We have designed a system that rotates a horizontal drum of 3 tons weight (drum wt 400 kgs + liquid load 2600 kgs). I am unable to find the torque required to rotate this drum or for that matter the H.P of the motor required. The details are as follows:

Drum empty wt: 400 kgs
Drum (water) loaded wt: 3000 kgs
Drum diameter: 1500mm
Drum length 2400 mm

The drum is horizontally placed on four rubber rollers of 150 mm diameter that are in turn rotated by a reduction gear drive. The Drum needs to rotate @ 0 to 15 RPM and the Motors RPM is 1400 so the reduction gear box has to be of ratio 1:93

 

[Mech_Engineer]

It takes more than weight to determine the torque you'll need. For a start you need to specify how quickly you want the cylinder to accelerate from 0-15 rpm. Also, you need to look at the drum's center of gravity and moment of inertia which is going to be tricky considering the fluid in the drum will nonlinearly affect it.

 

[cosyindia]

The drum needs to reach 15 RPM in say around 10 seconds (the gradual increase in RPM for the drum is required as it would jump due to sudden rotation of the rollers). And to the CG we can consider the drum filled with water so if a value of torque is arrived we would be in a position to know the Horse Power. But a close value and formula is sufficient for us to check.

 

[janik.mech]

Dear cosyindia:

This is a problem that I have encountered recently while designing a coater drum for the food industry. I am assuming the following:

-that the water remains quasi-stationary at the bottom of the drum and that it is not lifted by some sort of baffle to a higher point in the drum.
-if not I assume that the drum is completely filled with water and needs only be rotated.

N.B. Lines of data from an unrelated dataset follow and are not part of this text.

(* ===== verification/GuestLife.v ===== *)
(** Guests that come and go: taking a memory slot, filling it, and giving it back
    keep the memory of all guests apart. *)
From S2P Require Import Prelude Bitmap Frames Mmu MmuMap MmuReset MmuCreate MmuSpec MmuForest Guest GuestSlots GuestInv GuestGrants GuestSetup.

Module GuestLife.
Import Mmu MmuMap MmuCreate MmuSpec MmuForest Guest GuestSlots GuestInv GuestGrants GuestSetup.
Implicit Types (s : avz) (d e : guest) (x : memslot_entry_t) (y : mmu) (G : list (Z * Z)) (i j : nat).

Section life.
Context (c : config) (Hlay : layout c).

(** ** Taking a slot *)
Definition fresh_guest i (p : Z) : guest := MkGuest (Z.of_nat i) p None 0 None [] (replicate NR_GRANT_PFN (GrantPfn 0 false)).

Lemma sys_in_roots s : sys_root c ∈ roots c s.
Proof. apply elem_of_roots. by left. Qed.

Lemma not_live G s i x : ginv c G s -> (2 <= i)%nat -> memslot s !! i = Some x -> busy x = false -> forall d, ~ dom_at s i d.
Proof.
  intros Hi Hge Hx Hb d Hd. destruct (proj1 (gi_live _ _ _ Hi i Hge)) as (z & _ & Hz & Hbz); [by exists d|]. congruence.
Qed.

(** The system's tables after a change in slot [i] only. *)
Lemma sys_ok_moved m m' j z : sys_ok c m j z -> (j < 7)%nat -> (busy z = true -> 0 <= size z <= 2 ^ 32) ->
  (forall w, va j <= w < va (S j) -> translate (sys_root c) m' w = translate (sys_root c) m w) ->
  (forall w a b, va j <= w < va (S j) -> leaf_within (sys_root c) m w a b -> leaf_within (sys_root c) m' w a b) -> sys_ok c m' j z.
Proof.
  intros [K1 K2] Hj Hsz Ht Hl. pose proof (va_step j). split.
  - intros w Hw. apply Hl; [|by apply K1]. destruct (busy z); [specialize (Hsz eq_refl)|]; lia.
  - intros w Hw. rewrite Ht; [by apply K2|]. destruct (busy z); [specialize (Hsz eq_refl)|]; lia.
Qed.

Lemma slot_bound G s j z : ginv c G s -> (2 <= j)%nat -> memslot s !! j = Some z -> (j < 7)%nat /\ (busy z = true -> 0 <= size z <= 2 ^ 32).
Proof.
  intros Hi Hj Hz. split; [apply lookup_lt_Some in Hz; by rewrite (sl_len _ _ _ (gi_slots _ _ _ Hi)) in Hz|].
  intros Hb. destruct (slot_size c Hlay G s j z Hi) as ((S1 & S2) & _); [by split|]. change (2 ^ 32) with 4294967296. lia.
Qed.

Section take.
Context G s (Hi : ginv c G s) (i : nat) (x0 x : memslot_entry_t) (Hge : (2 <= i)%nat) (Hx0 : memslot s !! i = Some x0) (Hfree : busy x0 = false).
Context (bm' : list Z) (Hslots : slots_ok (B c) (<[i := x]> (memslot s)) bm') (Hbusy : busy x = true).
Context (Hsize : 0 < size x <= 64 * CH) (Hmod : size x mod CH = 0).
Context (y : mmu) (Hm : remapped (roots c s) (mm s) y (sys_root c) (va i) (base_paddr x) (size x) (Attr true false S1)).
Context (p : Z) (l : list Z) (Hheap : heap y = p :: l).
Let d := fresh_guest i p.
Let s' := put i d (Avz (MkMmu (tables y) l) (<[i := x]> (memslot s)) bm' (domains s)).

Lemma take_ginv : ginv c G s'.
Proof.
  pose proof Hi as [H1 H2 H3 H4 H5 H6 H7 H8 H9 H10 H11 H12 H13 H14 H15]. pose proof (not_live G s i x0 Hi Hge Hx0 Hfree) as Hno.
  assert (Hlt : (i < 7)%nat) by (by apply (slot_bound G s i x0)). assert (Hlt' : (i < length (domains s))%nat) by (by rewrite H3).
  destruct (re_heap _ _ _ _ _ _ _ _ Hm) as (n & _ & Edrop). assert (Hsub : forall t, t ∈ heap y -> t ∈ heap (mm s)) by (rewrite Edrop; intros t; apply subseteq_drop).
  pose proof (fo_heap _ _ (re_forest _ _ _ _ _ _ _ _ Hm)) as [Hnd Hfr]. rewrite Hheap in Hnd. apply NoDup_cons in Hnd as [Hpl Hndl].
  assert (Hl : forall t, t ∈ l -> t ∈ heap y) by (intros t Ht; rewrite Hheap; by right). assert (Hp : p ∈ heap y) by (rewrite Hheap; by left).
  destruct (forest_heap _ _ (re_forest _ _ _ _ _ _ _ _ Hm) l Hndl) as [Hf _]; [intros t Ht; by apply Hfr, Hl|].
  assert (Hof : forall j e, dom_at s' j e -> (j = i /\ e = d) \/ (j <> i /\ dom_at s j e)) by (intros j e He; apply put_at in He; [|done]; case_decide; auto).
  assert (Hto : forall j e, dom_at s j e -> j <> i /\ dom_at s' j e).
  { intros j e He. assert (j <> i) by (intros ->; by apply (Hno e)). split; [done|]. apply put_at; [done|]. by rewrite decide_False. }
  assert (Hroots : roots c s' = roots c s).
  { apply set_eq. intros r. rewrite !elem_of_roots. split; (intros [->|(j & e & He & Hr)]; [by left|right]).
    - apply Hof in He as [[-> ->]|[_ He]]; [done|eauto].
    - exists j, e. split; [by apply Hto|done]. }
  assert (Hother : forall j e r, dom_at s j e -> pagetable e = Some r -> same_tree r (mm s) y).
  { intros j e r He Hr. apply (re_other _ _ _ _ _ _ _ _ Hm); [by apply (roots_dom c s j e)|]. by apply (H8 j e). }
  assert (Hdom : forall t, is_Some (tables y !! t) -> t ∈ heap (mm s) \/ is_Some (tables (mm s) !! t)) by apply Hm.
  split; cbn [mm memslot memchunk_bitmap put with_domains s' tables heap]; try done.
  - destruct H2 as (a & Ha & Ea). exists a. by rewrite list_lookup_insert_ne by lia.
  - unfold s', put. cbn [domains with_domains]. by rewrite length_insert.
  - by rewrite Hroots.
  - intros t [Ht|Ht]; [by apply H5; left; apply Hsub, Hl|by apply H5, Hdom].
  - intros j e [[-> ->]|[_ He]]%Hof; [done|by apply H6].
  - intros j Hj. destruct (decide (j = i)) as [->|Hne].
    + split; intros _; [|exists d; by apply put_eq]. exists x. apply in_use_insert; [by eapply lookup_lt_Some|]. by rewrite decide_True.
    + assert (E1 : (exists e, dom_at s' j e) <-> exists e, dom_at s j e).
      { split; intros [e He]; [apply Hof in He as [[-> _]|[_ He]]; [done|eauto]|exists e; by apply Hto]. }
      assert (E2 : (exists z, in_use (<[i := x]> (memslot s)) j z) <-> exists z, in_use (memslot s) j z) by (unfold in_use; by setoid_rewrite list_lookup_insert_ne; [|done..]).
      etransitivity; [exact E1|]. etransitivity; [by apply H7|]. symmetry. exact E2.
  - intros j e r [[-> ->]|[Hj He]]%Hof Hr; [done|]. destruct (H8 j e r He Hr) as [? Hu]. split; [done|]. intros k f [[-> ->]|[_ Hk]]%Hof Hfr'; [done|by apply (Hu k f)].
  - intros j e [[-> ->]|[_ He]]%Hof; unfold shared_ok; cbn [mm put with_domains s' tables heap avz_shared d fresh_guest].
    + destruct (Hfr p Hp) as (F1 & F2 & F3). destruct (H5 p) as [? ?]; [left; by apply Hsub|]. done.
    + destruct (H9 j e He) as (S1 & S2 & S3 & S4 & S5). split_and!; [done..|intros Hin; by apply S4, Hsub, Hl|].
      destruct (tables y !! avz_shared e) eqn:E; [|done]. destruct (Hdom (avz_shared e)) as [|[? ?]]; [by eexists|done|congruence].
  - assert (Hfresh : forall j e, dom_at s j e -> avz_shared e <> p) by (intros j e He E; destruct (H9 j e He) as (_ & _ & _ & S4 & _); rewrite E in S4; by apply S4, Hsub).
    intros j k e f [[-> ->]|[_ He]]%Hof [[-> ->]|[_ Hf']]%Hof E; [done|by destruct (Hfresh k f Hf')|by destruct (Hfresh j e He)|by apply (H10 j k e f)].
  - intros j e q [[-> ->]|[_ He]]%Hof Hq; [done|]. destruct (H11 j e q He Hq) as [-> (e0 & He0 & Eq)]. split; [done|]. exists e0. split; [by apply Hto|done].
  - intros j z Hj Hz. destruct (decide (j = i)) as [->|Hne].
    + rewrite list_lookup_insert_eq in Hz by (by eapply lookup_lt_Some). injection Hz as <-. unfold sys_ok. rewrite Hbusy. split.
      * apply (re_leaf _ _ _ _ _ _ _ _ Hm).
      * intros w Hw. destruct (va_low i ltac:(lia)) as (V1 & V2 & _). pose proof (va_step i).
        rewrite (re_trans _ _ _ _ _ _ _ _ Hm w) by (unfold low; lia). rewrite decide_False by lia.
        destruct (H12 i x0 Hj Hx0) as [_ K2]. rewrite Hfree in K2. apply K2. lia.
    + rewrite list_lookup_insert_ne in Hz by done. destruct (slot_bound G s j z Hi Hj Hz) as [Hj7 Hjs]. destruct (va_low j ltac:(lia)) as (V1 & V2 & _).
      assert (Hout : forall w, va j <= w < va (S j) -> low w /\ ~ (va i <= w < va i + size x)).
      { intros w Hw. pose proof (va_apart j i w Hne Hw). pose proof (va_step i). pose proof (va_step j). change (2 ^ 32) with 4294967296 in *. unfold low. lia. }
      apply (sys_ok_moved (tables (mm s))); [by apply H12|done|done| |].
      * intros w Hw. destruct (Hout w Hw) as [Hw1 Hw2]. rewrite (re_trans _ _ _ _ _ _ _ _ Hm w Hw1). by rewrite decide_False.
      * intros w a b Hw. destruct (Hout w Hw) as [Hw1 Hw2]. by apply (re_keep _ _ _ _ _ _ _ _ Hm).
  - intros j e [[-> ->]|[Hj He]]%Hof; unfold tables_ok.
    + cbn [pagetable d fresh_guest]. intros g [-> _]%elem_of_replicate. done.
    + pose proof (H13 j e He) as Ht. unfold tables_ok in Ht. destruct (pagetable e) as [r|] eqn:Er; [|done]. destruct Ht as (z & Hz & Hgz). exists z.
      cbn [mm memslot put with_domains s' tables]. split; [rewrite list_lookup_insert_ne; [done|unfold slot_nr; destruct (decide _); lia]|].
      apply (guest_ok_same G G (tables (mm s))); [done|done|]. by apply (Hother j e r).
  - intros j e [[-> ->]|[_ He]]%Hof; [|by apply H14]. split; cbn; [by intros g ?%elem_of_nil|apply NoDup_nil_2].
Qed.
End take.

If this is the case then the only thing you require to establish the size if the motor is the rolling friction between the rubber wheels and the drum and some losses that you can estimate through driving the shaft with a sprocket and chain.

Lets assume that the drum lies on the four rollers that are spaced 90degrees appart and 45degrees with the vertical axis.

Then the vertical force per wheel will be 7354.5N per wheel. The normal force is then the 10400 N per wheel.

According to: http://www.roymech.co.uk/Useful_Tables/Tribology/co_of_frict.htm
the rolling friction between a rubber roller and steel roller is 0.0077m.

The formula to calculate the rolling friction is:

F = f x W/R

where R is the radius of the wheel.

Thus the rolling friction force is:

F_rf = 106.7N

Thus the torque required to drive one wheel is:

T = 106.7 * (0.15/2)
= 8 N.m

And in total 4 wheels is 32N.m.

This is only valid for steady state rotation. To accelerate the drum in a specific time the mass moment of inertia is required and you will have to calculate that using, I recommend, a software program such as solidworks.

Regards
Janik Bessinger